Agosto llegó cargado de sol, calor y una extraña sensación de libertad. Hacía ya más de tres meses que David se había marchado a Mallorca a trabajar. Según él, para ahorrar dinero para la boda. Según yo, para escapar de responsabilidades. Porque, aunque él estaba lejos, no dejaba de exigir.
—Nuria, tienes que ayudarme con el coche. —Ya te he dicho que es para los dos —le decía en una de sus llamadas.
—Pero si ni siquiera estoy allí… el coche lo usas tú. ¿Por qué siempre tengo que solucionarlo todo yo?
—Porque tú estás ahí. Eres la que tiene tiempo.
Nuria colgaba el teléfono con un nudo en el estómago. Cada vez que hablaban, se sentía más sola, más culpable, más... ajena. Él no preguntaba cómo estaba. No le interesaba si había tenido un buen día en el trabajo o si necesitaba algo. Solo quería soluciones, papeles, dinero.
El trabajo era mi único refugio. La familia, cada día que pasaba, estaba encantada conmigo. Los niños me adoraban, sobre todo por cómo cocinaba; los niños me decían que por qué no estudiaba cocina, pues cocinaba muy bien. En esa casa me sentía útil, respetada, incluso querida. Por las tardes, salía a pasear con mi madre, con Paula o con Javier. A veces me tomaba una Coca-Cola sola en una terraza, con el móvil en silencio. Me gustaba mirar a la gente, imaginar historias. Sentirme viva.
Mis salidas con Marta ya no eran sólo los fines de semana; ya hasta quedábamos para ir al cine o ir de compras. Con Marta me sentía bien, era yo misma. Nos veíamos todos los días en la parada del autobús.
Allí, mientras esperábamos el autobús, hacíamos planes y hablábamos de Alejandro, una conversación que se había vuelto común entre nosotras.
Marta se convirtió en su confidente. Y fue gracias a ella que descubrió algo que había olvidado: podía tener amigas de verdad. Podía disfrutar.

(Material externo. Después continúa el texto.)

(** ** The host *)

Inductive listing : Type :=
| Listing1   (* lines 1-419 *)
| Listing2.  (* lines 420-833 *)

Record host : Type := {
  platform : string;                 (* OS.platform() *)
  arch : string;                     (* process.arch *)
  env : string -> option string;     (* process.env *)
  accessible : string -> bool;       (* FS.accessSync(p, FS.F_OK) returns *)
  run_sync : string -> list string -> result (option string);
    (* SpawnSync(file, args, {timeout: 1000}).stdout, decoded, for a string
       [file]: what the child wrote before it ended or was timed out, or
       nothing when there is no output buffer *)
  run_timed_out : string -> list string -> bool
    (* whether that child was killed by the timeout: the [error] and
       [signal] of the result tell it, and the module reads neither *)
}.

Definition env_val (h : host) (k : string) : jsval :=
  match env h k with
  | Some s => JStr s
  | None => JUndefined
  end.

Definition accessSync (h : host) (p : string) : result unit :=
  if accessible h p then Ok tt else Throw (Error "ENOENT: no such file or directory").

(** [SpawnSync(file, args, options).stdout]; a [file] that is not a string
    is refused with a TypeError before anything is run. *)
Definition SpawnSync (h : host) (file : jsval) (args : list string) : result (option string) :=
  match file with
  | JStr f => run_sync h f args
  | _ => Throw (TypeError "The file argument must be of type string")
  end.

Record child_process : Type := {
  spawn_file : string;
  spawn_args : list string
}.

(** [Spawn(file, args)] *)
Definition Spawn (file : jsval) (args : list string) : result child_process :=
  match file with
  | JStr f => Ok {| spawn_file := f; spawn_args := args |}
  | _ => Throw (TypeError "The file argument must be of type string")
  end.
(* ===================================================================== *)
(** ** [okta/data_source_okta_app_oauth.go] *)
(* ===================================================================== *)

Module AppOauth.

Import Read.
Local Open Scope read_scope.

Record clientSecretItem := mkClientSecretItem {
  Status : string;
  Id : string;
  ClientSecret : string;
  LastUpdated : string
}.

(** The parts of [okta.OpenIdConnectApplication] the read touches.  The
    SDK declares the nested structures as pointers, which JSON decoding
    leaves nil when the server sends no such member: each is an option
    here, whether or not the function tests it against [nil]. *)
Record ApplicationVisibilityHide := mkHide {
  IOS : bool;
  Web : bool
}.

Record ApplicationVisibility := mkVisibility {
  AutoSubmitToolbar : bool;
  Hide : option ApplicationVisibilityHide
}.

Record IdpInitiatedLogin := mkIdpInitiatedLogin {
  DefaultScope : list string;
  Mode : string
}.

Record SettingsClient := mkSettingsClient {
  ApplicationType : string;
  ClientUri : string;
  LogoUri : string;
  InitiateLoginUri : string;
  PolicyUri : string;
  WildcardRedirect : string;
  ResponseTypes : list string;
  GrantTypes : list string;
  RedirectUris : list string;
  PostLogoutRedirectUris : list string;
  IdpInitiatedLogin_ : option IdpInitiatedLogin
}.

Record CredentialsOAuthClient := mkCredentialsOAuthClient {
  ClientId : string;
  Credentials_ClientSecret : string
}.

(** [app.Links] is an [interface{}] holding decoded JSON. *)
Local Unset Elimination Schemes.
Inductive JSON :=
| JNull
| JBool (b : bool)
| JNumber (n : Z)
| JString (s : string)
| JArray (l : list JSON)
| JObject (fields : list (string * JSON)).
Local Set Elimination Schemes.

Record ApplicationSettings := mkSettings {
  OauthClient : option SettingsClient
}.

Record ApplicationCredentials := mkCredentials {
  Cred_OauthClient : option CredentialsOAuthClient
}.

Record OpenIdConnectApplication := mkApp {
  App_Id : string;
  Label : string;
  Name : string;
  App_Status : string;
  Visibility : option ApplicationVisibility;
  Settings : option ApplicationSettings;
  Credentials : option ApplicationCredentials;
  Links : JSON
}.

(** [appFilters], the result of [getAppFilters]. *)
Record appFilters := mkAppFilters {
  ID : string;
  Filter_Label : string;
  LabelPrefix : string;
  Filter_Status : string
}.

(** The Okta client and its request executor, as far as the read calls
    them. *)
Record Client := mkClient {
  GetApplication : string -> OpenIdConnectApplication * option Go.error;
  NewRequest : string -> string -> option Go.error;
  Do_appList : string -> list OpenIdConnectApplication * option Go.error;
  Do_secretList : string -> list clientSecretItem * option Go.error;
  setAppUsersIDsAndGroupsIDs :
    schema.ResourceData -> string -> schema.ResourceData * option Go.error
}.

(** Helpers of the provider and of the standard library declared outside
    the file. *)
Record Helpers := mkHelpers {
  getAppFilters : schema.ResourceData -> appFilters * option Go.error;
  getQ : appFilters -> string;
  filters_String : appFilters -> string;
  Params_String : query.Params -> string;
  json_Marshal : JSON -> string
}.

(** The attribute map given to [buildSchema] in [dataSourceAppOauth]. *)
Definition dataSourceAppOauth : gmap string schema.Kind :=
  list_to_map
    [ ("id", schema.TypeString);
      ("label", schema.TypeString);
      ("label_prefix", schema.TypeString);
      ("active_only", schema.TypeBool);
      ("type", schema.TypeString);
      ("name", schema.TypeString);
      ("status", schema.TypeString);
      ("auto_submit_toolbar", schema.TypeBool);
      ("hide_ios", schema.TypeBool);
      ("hide_web", schema.TypeBool);
      ("grant_types", schema.TypeSet);
      ("response_types", schema.TypeSet);
      ("redirect_uris", schema.TypeSet);
      ("post_logout_redirect_uris", schema.TypeSet);
      ("logo_uri", schema.TypeString);
      ("login_uri", schema.TypeString);
      ("login_mode", schema.TypeString);
      ("login_scopes", schema.TypeSet);
      ("client_uri", schema.TypeString);
      ("client_id", schema.TypeString);
      ("client_secret", schema.TypeString);
      ("policy_uri", schema.TypeString);
      ("links", schema.TypeString);
      ("groups", schema.TypeSet);
      ("users", schema.TypeSet);
      ("wildcard_redirect", schema.TypeString) ].

Definition dSet := set_ dataSourceAppOauth.

(** Modelled from the spec: [setNonPrimitives], declared outside the
    file.  It sets each entry of the aggregate map as an attribute and
    fails on the first attribute that cannot be set.  The aggregate map
    is kept as the list of its entries, in the order the source writes
    them; its keys are distinct. *)
Fixpoint setNonPrimitives (valueMap : list (string * schema.Value))
    : M (option Go.error) :=
  match valueMap with
  | [] => ret None
  | (k, v) :: rest =>
      let* err := set dataSourceAppOauth k v in
      match err with
      | Some err => ret (Some ("error setting " +:+ k +:+ ": " +:+ err))
      | None => setNonPrimitives rest
      end
  end.

(** [qp := &query.Params{Limit: 1, Filter: filters.Status,
      Q: filters.getQ()}] and [fmt.Sprintf("/api/v1/apps%s", qp.String())] *)
Definition listAppsURL (h : Helpers) (filters : appFilters) : string :=
  let qp := {| query.Q := getQ h filters;
               query.Filter := Filter_Status filters;
               query.Search := "";
               query.Limit := 1;
               query.SortOrder := "" |} in
  "/api/v1/apps" +:+ Params_String h qp.

(** [fmt.Sprintf("/api/v1/apps/%s/credentials/secrets", app.Id)] *)
Definition secretsURL (appId : string) : string :=
  "/api/v1/apps/" +:+ appId +:+ "/credentials/secrets".

(** Lines 173-200: the application named by the filters. *)
Definition findApp (h : Helpers) (client : Client) (filters : appFilters)
    : M OpenIdConnectApplication :=
  if negb (String.eqb (ID filters) "") then
    let* '(respApp, err) :=
      io (GetApplication client (ID filters),
          [Request (ReqGetApplication (ID filters))]) in
    match err with
    | Some err => done (Errorf ("failed get app by ID: " +:+ err))
    | None => ret respApp
    end
  else
    let url := listAppsURL h filters in
    match NewRequest client "GET" url with
    | Some err => done (Errorf ("failed to list OAuth apps: " +:+ err))
    | None =>
        let* '(appList, err) :=
          io (Do_appList client url, [Request (ReqHTTP "GET" url)]) in
        match err with
        | Some err => done (Errorf ("failed to list OAuth apps: " +:+ err))
        | None =>
            match appList with
            | [] =>
                done (Errorf ("no OAuth application found with provided filter: "
                              +:+ filters_String h filters))
            | app0 :: _ =>
                if negb (String.eqb (Filter_Label filters) "")
                   && negb (String.eqb (Label app0) (Filter_Label filters))
                then
                  done (Errorf ("no OAuth application found with the provided label: "
                                +:+ Filter_Label filters))
                else
                  run* emit (LogInfo ["found multiple OAuth applications with the criteria supplied, using the first one, sorted by creation date"]) in
                  ret app0
            end
        end
    end.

—Tú te vas a casar, pero no pareces muy emocionada —me dijo Marta una noche, mientras compartían unas patatas bravas en un bar cerca de la playa.
Suspiré, sin saber qué responder.
—Es que… no sé si quiero.
—¿Y entonces por qué lo haces?
—Marta, no lo sé... Porque… no quiero fallarle a nadie.
—¿Y tú? ¿No te estás fallando a ti? Además, estás a tiempo; aún no tienes fecha para la boda.
Los fines de semana eran para bailar. Marta y yo íbamos a la discoteca donde daban clases de salsa, y allí estaba Alejandro siempre con esa sonrisa que volvía locas a las chicas, incluyéndome a mí...
Ese cubano me tenía hipnotizada con sus movimientos de baile; Marta y María del Mar se reían viendo cómo me quedaba embobada.
—¿Y tú? —¿No bailas? —me preguntó una noche, acercándose con esa seguridad tan suya.
—Solo miro —respondí con una sonrisa tímida.
—Pues mirar es aburrido. Ven, que yo te enseño.
Aquella noche, bailamos Y volví a sonreír y a sentir mariposas cuando veía a Alejandro. Hacía mucho que no las sentía. Con David, todo era rutina, peso, quejas. Alejandro, en cambio, me hacía reír. Me miraba como si realmente estuviera ahí. Como si importara.
Mientras tanto, David seguía a lo suyo. Llamaba para pedirme que fuera a Mijas a arreglar los papeles de la boda.
—Tienes que hacerlo esta semana, Nuria. Si no, no nos da tiempo.
—¿Y por qué no lo hiciste tú antes de irte?
—¿Otra vez con lo mismo? Nuria, ya te dije que esto es por los dos. Si no te importa, lo hago yo cuando vuelva. Pero claro, si algo sale mal, seguro que también será culpa mía…
Tragué saliva. Ya no tenía ganas de discutir. Fui a Mijas, hice colas, hablé con funcionarios. Al final, consiguió una cita para arreglar los documentos y organizar el expediente matrimonial. Cuando se lo comuniqué a David, él solo me dijo:
—Ok.
Nada más.
Ni un "qué bien", ni un "gracias", ni una pizca de ilusión. Solo un "ok". Y ese ok retumbó en su pecho como un portazo.
Aquel sábado volví a la discoteca. Alejandro me estaba esperando.
—Hoy bailamos más —me dijo, guiñándome un ojo.
Yo reí, y por primera vez en mucho tiempo, no sentí culpa. Me sentía viva, deseada, libre. Ya no ocultaba que a él le gustaba. Lo sabía Marta, lo intuía Alejandro, y yo por fin lo aceptaba. Quizás no era amor… pero era una sensación nueva, luminosa, que me hacía cuestionarlo todo.